Primary open angle glaucoma (POAG) patients had their visual field (VF) examinations prospectively evaluated. Asymmetric VF examinations were defined by the presence of a cluster of at least 3 points with p < 0.5% in the patter deviation graph of the Humphrey printout, and the absence of any point with p≤ 5% in the opposite HF in the most reliable VF examination. The damaged HFs were classified as affected (AHF) and the opposite as "normal" (NHF). Age-matched subjects with ophthalmoscopically normal optic discs and normal VF printouts were used for comparison (control group). In order to assess a continuous variable for each superior and inferior HF, the arithmetic average was calculated using the values of all points in the pattern deviation (PD) graph in each HF. The values obtained were called pattern deviation indexes (PDI).Similarly, the values of the superior and inferior pattern deviation graphs were calculated in the control group. The following CLO (HRT 3.0 GPS protocol) parameters were used for analysis: Disc Size, Rim/Disc Area (RDA), Glaucoma Probability Score (GPS), Mean RNFL Thickness (RNFL), and Cup Area (CA). For each parameter, superior and inferior indexes were calculated. Pearson's Correlation and the Area Under Curve of the Receiver Operator Characteristic (AUC ROC) of CLO parameters were analyzed statistically.

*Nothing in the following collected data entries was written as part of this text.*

(** A file whose front matter has both fields and names the module [mn]. *)
Definition declares (f : node) (mn mv : str) : Prop :=
  ∃ file_name text,
    f = File file_name text ∧
    parse_front_matter text !! lit "Module Name" = Some mn ∧
    parse_front_matter text !! lit "Module Version" = Some mv.



(** Two documents that give the same module two versions. *)
Definition ex_version_files : list node :=
  [ File (lit "a.md")
      (text_of ["---"; "Module Name: Az.Foo"; "Module Version: 1.0"; "---"]);
    File (lit "b.md")
      (text_of ["---"; "Module Name: Az.Foo"; "Module Version: 2.0"; "---"]) ].

(** * Properties *)

Arguments lit : simpl never.
Arguments FENCE : simpl never.

(** ** Strings *)

Lemma starts_with_spec (p s : str) :
  starts_with p s = true ↔ ∃ r, s = p ++ r.
Proof.
  revert s. induction p as [|a p IH]; intros s; simpl.
  - split; [eauto | done].
  - destruct s as [|b s].
    + split; [done | intros [r Hr]; discriminate].
    + rewrite andb_true_iff, bool_decide_eq_true, IH. split.
      * intros [-> [r ->]]. eauto.
      * intros [r Hr]. injection Hr as -> ->. eauto.
Qed.

Lemma starts_with_app (p r : str) : starts_with p (p ++ r) = true.
Proof. apply starts_with_spec. eauto. Qed.

Lemma starts_with_drop (p s : str) :
  starts_with p s = true → s = p ++ drop (length p) s.
Proof.
  intros [r ->]%starts_with_spec. by rewrite drop_app_length.
Qed.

Twenty-five (25) glaucomatous eyes and twenty-four (24) normal subjects were included. The groups did not differ in terms of age, ethnicity and disc size. NHF of glaucomatous eyes showed significant difference of their PDI when compared to HF of normal individuals (p=0.036). The CLO parameters showed significant and moderate correlation with the PDI of the corresponding HFs. CLO diagnostic ability for the AHFs of glaucomatous eyes was higher using RNFL thickness (AROC = 0.88) followed by the Rim/Disc Area (AROC =0.86). For the NHFs, the diagnostic ability decreased significantly for all parameters.
The CLO diagnostic ability of all parameters decreased in NHFs of glaucomatous eyes. This study proposes a reliable model of pre-perimetric visual field defect which could be used to study the diagnostic ability of new imaging technologies.